By all accounts, the mobile health (mHealth) app market is growing at a rapid pace, but how many of those apps are meaningful and actually functional?
This question was at the heart of a recent report from the IMS Institute for Healthcare Informatics, a division of the Danbury, Ct.-based IMS Health, a research, analytics, business intelligence, and data measurement company. Researchers of the study, “Patient Apps for Improved Healthcare: From Novelty to Mainstream,” analyzed the approximate 43,000 health-related apps available on the iTunes app store to better understand their functionality and usage from a clinical perspective.
What the researchers found was that while there are a lot of apps out there, most have limited functionality. More than 90 percent apps reviewed by the researchers scored less than 40 out of 100 on functionality, based on 25 clinical functionalities. More than half of the available apps have been downloaded fewer than 500 times and five big apps represent 15 percent of all downloads. Additionally, most mHealth apps don’t address the areas of greatest needs around outcomes and age.
To better explain the findings, the executive director of the IMS Institute, Murray Aitken, recently spoke with Healthcare Informatics’ Senior Editor, Gabriel Perna. Below are excerpts from that interview.
What are the most popular mHealth apps out there - what do they do, how do they typically work? What is working right now?

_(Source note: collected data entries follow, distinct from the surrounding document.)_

(** Row [g] of the prediction table belongs to the cyclone and carries the
    init time [t]. *)
Definition is_row_of (prediction_dict : prediction_table)
    (cyclone_id_string : string) (t : Z) (g : nat) : Prop :=
  nth_error (table_cyclone_ids prediction_dict) g = Some cyclone_id_string /\
  nth_error (table_init_times_unix_sec prediction_dict) g = Some t.

(** The index [_get_intensities] uses for a future time: -1 when the time
    is absent. *)
Definition future_index (times : list Z) (t : Z) : Z :=
  match Py.indices_of times t with
  | [] => (-1)%Z
  | i :: _ => Z.of_nat i
  end.

(** Lines 226-232 of [_concat_panels]: the numbers of panel rows and
    columns.  [None] is the ZeroDivisionError of dividing by zero rows. *)
Definition panel_grid (num_panels : nat) : option (Z * Z) :=
  let num_panel_rows := Py.floor (sqrt (INR num_panels)) in
  if (num_panel_rows =? 0)%Z then None
  else Some (num_panel_rows,
             Py.ceil (INR num_panels / IZR num_panel_rows)).

End PlotPredictors.

(** ** [plot_occlusion_maps.py] *)

Module PlotOcclusionMaps.

Import SatellitePlotting.

Section WithLibraries.

Variable draw_contours :
  ndarray -> ndarray -> ndarray -> float -> float -> Z -> result unit.

(** What follows the contour plot of panel [k] in the loop: saving and
    resizing the figure, external. *)
Variable save_panel : nat -> result unit.

(** Lines 228-271 of [_plot_occlusion_map_one_example]: the loop over the
    lag times, threading the contour bounds from panel to panel.
    [latitudes k] and [longitudes k] are column [k] of the two coordinate
    matrices. *)
Fixpoint plot_panels (occlusion_matrix : ndarray)
    (latitudes longitudes : nat -> ndarray)
    (plot_normalized_occlusion : bool) (range : list nat)
    (min_contour_value max_contour_value : float)
  : result (float * float) :=
  match range with
  | [] => Ok (min_contour_value, max_contour_value)
  | k :: range' =>
      bounds <-
        (if plot_normalized_occlusion
         then plot_saliency draw_contours occlusion_matrix
                (latitudes k) (longitudes k)
                min_contour_value max_contour_value 10
         else plot_class_activation draw_contours occlusion_matrix
                (latitudes k) (longitudes k)
                min_contour_value max_contour_value 15) ;;
      _ <- save_panel k ;;
      plot_panels occlusion_matrix latitudes longitudes
        plot_normalized_occlusion range' (fst bounds) (snd bounds)
  end.

End WithLibraries.

End PlotOcclusionMaps.

(** ** More example inputs *)

Module MoreExamples.

Import Match.
Local Open Scope float_scope.

(** A directory seen through two listings: three unzipped or zipped files
    of three cyclones, one cyclone in both formats, and the same files in
    another order with one of them listed twice. *)
Definition nc_pattern_ex : string :=
  String.append "data/cira_satellite_"
    (String.append SatelliteIo.CYCLONE_ID_REGEX ".nc").

Definition glob_unsorted (pattern : string) : list string :=
  if String.eqb pattern nc_pattern_ex
  then ["data/cira_satellite_2005AL03.nc"%string;
        "data/cira_satellite_2005AL01.nc"%string]
  else if String.eqb pattern
            (String.append nc_pattern_ex SatelliteIo.GZIP_FILE_EXTENSION)
  then ["data/cira_satellite_2005AL01.nc.gz"%string;
        "data/cira_satellite_2005AL02.nc.gz"%string]
  else [].

Definition glob_reordered (pattern : string) : list string :=
  if String.eqb pattern nc_pattern_ex
  then ["data/cira_satellite_2005AL01.nc"%string;
        "data/cira_satellite_2005AL03.nc"%string;
        "data/cira_satellite_2005AL01.nc"%string]
  else if String.eqb pattern
            (String.append nc_pattern_ex SatelliteIo.GZIP_FILE_EXTENSION)
  then ["data/cira_satellite_2005AL02.nc.gz"%string;
        "data/cira_satellite_2005AL01.nc.gz"%string]
  else [].

(** One CNN example whose latitude column is empty, and one SHIPS example
    at the same time. *)
Definition cnn_ragged : cnn_prediction_dict :=
  {| cnn_init_times_unix_sec := [10]%Z;
     storm_latitudes_deg_n := [];
     storm_longitudes_deg_e := [0];
     cyclone_id_strings := ["2005AL01"]%string;
     model_file_name := "model.h5"%string;
     cnn_lead_times_hours := [24]%Z |}.

Definition ships_single : ships_prediction_dict :=
  {| ships_init_times_unix_sec := [10]%Z;
     init_latitudes_deg_n := [0];
     init_longitudes_deg_e := [0];
     ri_probabilities := [[0; 0]];
     ships_lead_times_hours := [24]%Z |}.

Definition arrays_ragged : arrays :=
  {| ships_times := [10]%Z;
     ships_lats := [0];
     ships_pos_lngs := [0];
     ships_neg_lngs := [0];
     cnn_times := [10]%Z;
     cnn_lats := [];
     cnn_pos_lngs := [0];
     cnn_neg_lngs := [0] |}.

(** SHIPS examples at times no CNN example of [Examples.cnn_ex] has, with
    a latitude column one entry short. *)
Definition ships_disjoint : ships_prediction_dict :=
  {| ships_init_times_unix_sec := [40; 50]%Z;
     init_latitudes_deg_n := [0];
     init_longitudes_deg_e := [0; 0];
     ri_probabilities := [[0; 0]; [0; 0]];
     ships_lead_times_hours := [24]%Z |}.

Definition arrays_disjoint : arrays :=
  {| ships_times := [40; 50]%Z;
     ships_lats := [0];
     ships_pos_lngs := [0; 0];
     ships_neg_lngs := [0; 0];
     cnn_times := [10; 20; 30]%Z;
     cnn_lats := [0; 0; 0];
     cnn_pos_lngs := [359; 0; 0];
     cnn_neg_lngs := [-1; 0; 0] |}.

(** The times and positions of [Examples.cnn_ex] as a SHIPS dataset. *)
Definition ships_self : ships_prediction_dict :=
  {| ships_init_times_unix_sec := [10; 20; 30]%Z;
     init_latitudes_deg_n := [0; 0; 0];
     init_longitudes_deg_e := [359; 0; 0];
     ri_probabilities := [[0; 0]; [0; 0]; [0; 0]];
     ships_lead_times_hours := [24]%Z |}.

Definition arrays_self : arrays :=
  {| ships_times := [10; 20; 30]%Z;
     ships_lats := [0; 0; 0];
     ships_pos_lngs := [359; 0; 0];
     ships_neg_lngs := [-1; 0; 0];
     cnn_times := [10; 20; 30]%Z;
     cnn_lats := [0; 0; 0];
     cnn_pos_lngs := [359; 0; 0];
     cnn_neg_lngs := [-1; 0; 0] |}.

(** [numpy.round(x).astype(int)] on a finite float of moderate size: the
    nearest integer, halves to the even one. *)
Definition round_half_even (x : float) : Z :=
  match Prim2SF x with
  | S754_finite s m e =>
      let n :=
        if (0 <=? e)%Z then (Z.pos m * 2 ^ e)%Z
        else
          let d := (2 ^ (- e))%Z in
          let q := (Z.pos m / d)%Z in
          let r := (Z.pos m mod d)%Z in
          if (2 * r <? d)%Z then q
          else if (d <? 2 * r)%Z then (q + 1)%Z
          else if Z.even q then q else (q + 1)%Z in
      if s then (- n)%Z else n
  | _ => 0%Z
  end.

(** Three hourly rows of an example table. *)
Definition example_table_ex : PlotPredictors.example_table :=
  {| PlotPredictors.ships_valid_times_unix_sec := [0; 3600; 7200]%Z;
     PlotPredictors.storm_intensities_m_s01 := [10; 20; 30] |}.

(** Predictions for two cyclones. *)
Definition prediction_table_ex : PlotPredictors.prediction_table :=
  {| PlotPredictors.table_cyclone_ids :=
       ["2005AL01"; "2005AL02"; "2005AL01"]%string;
     PlotPredictors.table_init_times_unix_sec := [0; 0; 3600]%Z;
     PlotPredictors.table_target_classes := [0; 1; 1]%Z;
     PlotPredictors.table_probability_matrix :=
       [[0.75; 0.25]; [0.25; 0.75]; [0.5; 0.5]] |}.

(** A panel that is always saved. *)
Definition save_nothing (k : nat) : result unit := Ok tt.

End MoreExamples.

(** * Properties *)

(** ** The error monad *)

Lemma bind_ok {A B : Type} (m : result A) (k : A -> result B) (b : B) :
  bind m k = Ok b -> exists a, m = Ok a /\ k a = Ok b.
Proof.
  destruct m as [a | e]; simpl; intros H.
  - exists a. split; [reflexivity | exact H].
  - discriminate H.
Qed.

(** Inverts a chain of successful binds in hypothesis [H]. *)
Ltac inv_bind H :=
  let x := fresh "x" in
  let Hx := fresh "Hx" in
  apply bind_ok in H; destruct H as [x [Hx H]].

Tactic Notation "inv_bind_as" hyp(H) ident(x) ident(Hx) :=
  apply bind_ok in H; destruct H as [x [Hx H]].

(** ** Floating-point comparisons *)

Module FloatFacts.

(** *** The order of [spec_float] *)

Lemma compare_cont_eq (m1 m2 : positive) :
  Pos.compare_cont Eq m1 m2 = Pos.compare m1 m2.
Proof. reflexivity. Qed.

Lemma cmp_finite_refl m e : F64.cmp_finite m e m e = Eq.
Proof.
  unfold F64.cmp_finite. rewrite Z.compare_refl. apply Pos.compare_refl.
Qed.

Lemma cmp_finite_antisym m1 e1 m2 e2 :
  F64.cmp_finite m2 e2 m1 e1 = CompOpp (F64.cmp_finite m1 e1 m2 e2).
Proof.
  unfold F64.cmp_finite. rewrite (Z.compare_antisym e1 e2).
  destruct (Z.compare e1 e2); simpl; try reflexivity.
  apply Pos.compare_antisym.
Qed.

Lemma cmp_finite_Lt m1 e1 m2 e2 :
  F64.cmp_finite m1 e1 m2 e2 = Lt <->
  (e1 < e2)%Z \/ (e1 = e2 /\ (m1 < m2)%positive).
Proof.
  unfold F64.cmp_finite.
  destruct (Z.compare_spec e1 e2) as [E | E | E].
  - rewrite Pos.compare_lt_iff. split; [auto | intros [H | [_ H]]; [lia | auto]].
  - split; [auto | reflexivity].
  - split; [discriminate | intros [H | [H _]]; lia].
Qed.

Lemma cmp_finite_Eq m1 e1 m2 e2 :
  F64.cmp_finite m1 e1 m2 e2 = Eq <-> e1 = e2 /\ m1 = m2.
Proof.
  unfold F64.cmp_finite.
  destruct (Z.compare_spec e1 e2) as [E | E | E].
  - rewrite Pos.compare_eq_iff. tauto.
  - split; [discriminate | intros [H _]; lia].
  - split; [discriminate | intros [H _]; lia].
Qed.

Lemma cmp_finite_Gt m1 e1 m2 e2 :
  F64.cmp_finite m1 e1 m2 e2 = Gt <-> F64.cmp_finite m2 e2 m1 e1 = Lt.
Proof.
  rewrite (cmp_finite_antisym m1 e1 m2 e2).
  destruct (F64.cmp_finite m1 e1 m2 e2); simpl; split; congruence.
Qed.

The most downloaded apps are the ones that relate to diet and exercise— things like a calorie counter. MyFitnessPal is the one of the leading apps. It’s highly rated by users and makes it easy for a user to track calorie intake and calorie consumption. It’s well designed, fun to use, and it readily becomes a habit for the consumer.
They are not the sort of apps that would be useful for patients who are on multiple medications, [and could use] some kind of reminder system that can ensure adherence to medication guidelines. They are not the sort of apps that involve remote monitoring of patients’ vital signs. They are not the sort of apps that can help with a transition from one care setting to another. Those apps are the ones with a serious role to play in healthcare. We see some, but we don’t see thousands of them. We think that’s the direction we will head in, and ultimately, where we can see the apps bring a greater value to healthcare.
What have been some factors holding back these clinical mHealth apps?
One factor is a lack of clarity with regards to the regulatory landscape and what’s required. They also may be held back by being expensive and not being reimbursed by payers or by employers as part of wellness programs. They are also held back by the fact it takes some investment to demonstrate with evidence that the app is bringing clinical value, and we don’t have a well established way of gathering that evidence.
For the report, you also spoke with physicians. Where do they stand on the rise of mHealth apps?
Physicians are leery of formally recommending mHealth apps for a few reasons. One, the evidence that the apps actually help the patient is hard to find, particularly from randomized trials. Physicians are also concerned about the security of personal health information generated and transmitted from the app. They’re leery of recommending them without clear professional guidelines about their use. And they really have no tools to enable them to sort through 43,000-plus apps that are out there, to identify which ones would be best suited for a particular patient. There is no curation of the apps available.
What about problems with integration into the electronic medical record (EMR) and other IT systems? Has that played into the lack of relevant clinical mHealth apps?
Physicians at larger provider organizations have been clear to us that unless there is integration, their provider organization will not be enthusiastic about the use of apps, and in particular, those [apps] that generate information that flows back to the provider organization. So integration with EMR system is very important. Integration with the patient portal, particularly as use of the portal increases along with the meaningful use guidelines, that integration will be important. It will be a challenge as well. Partly, because we know CIOs are already busy with meaningful use, with EMR implementation. One constraint for more rapid app development will be getting the mindshare and timeshare of CIOs to support the integration of the apps and information that may flow from them into the rest of their health IT system.
How do you see everything playing out over the next few years?
We are enthusiastic about the potential of apps in a clinical setting. In the context of the other changes that are occurring in our healthcare system, having at tool, like an app, that can in a cost-effective way be used by patients to help improve outcomes and lower their health service utilization, that’s a very positive move and one that should be supported as we move from a fee-for-service environment to an outcomes-based system.
If we have convergence between payers and providers who are increasingly motivated to care for patients in a way that is cost-effective and where outcomes is the key metric, we’ll see that convergence with the technology that already exists in terms of apps. We just need to clear the roadway of some of the barriers.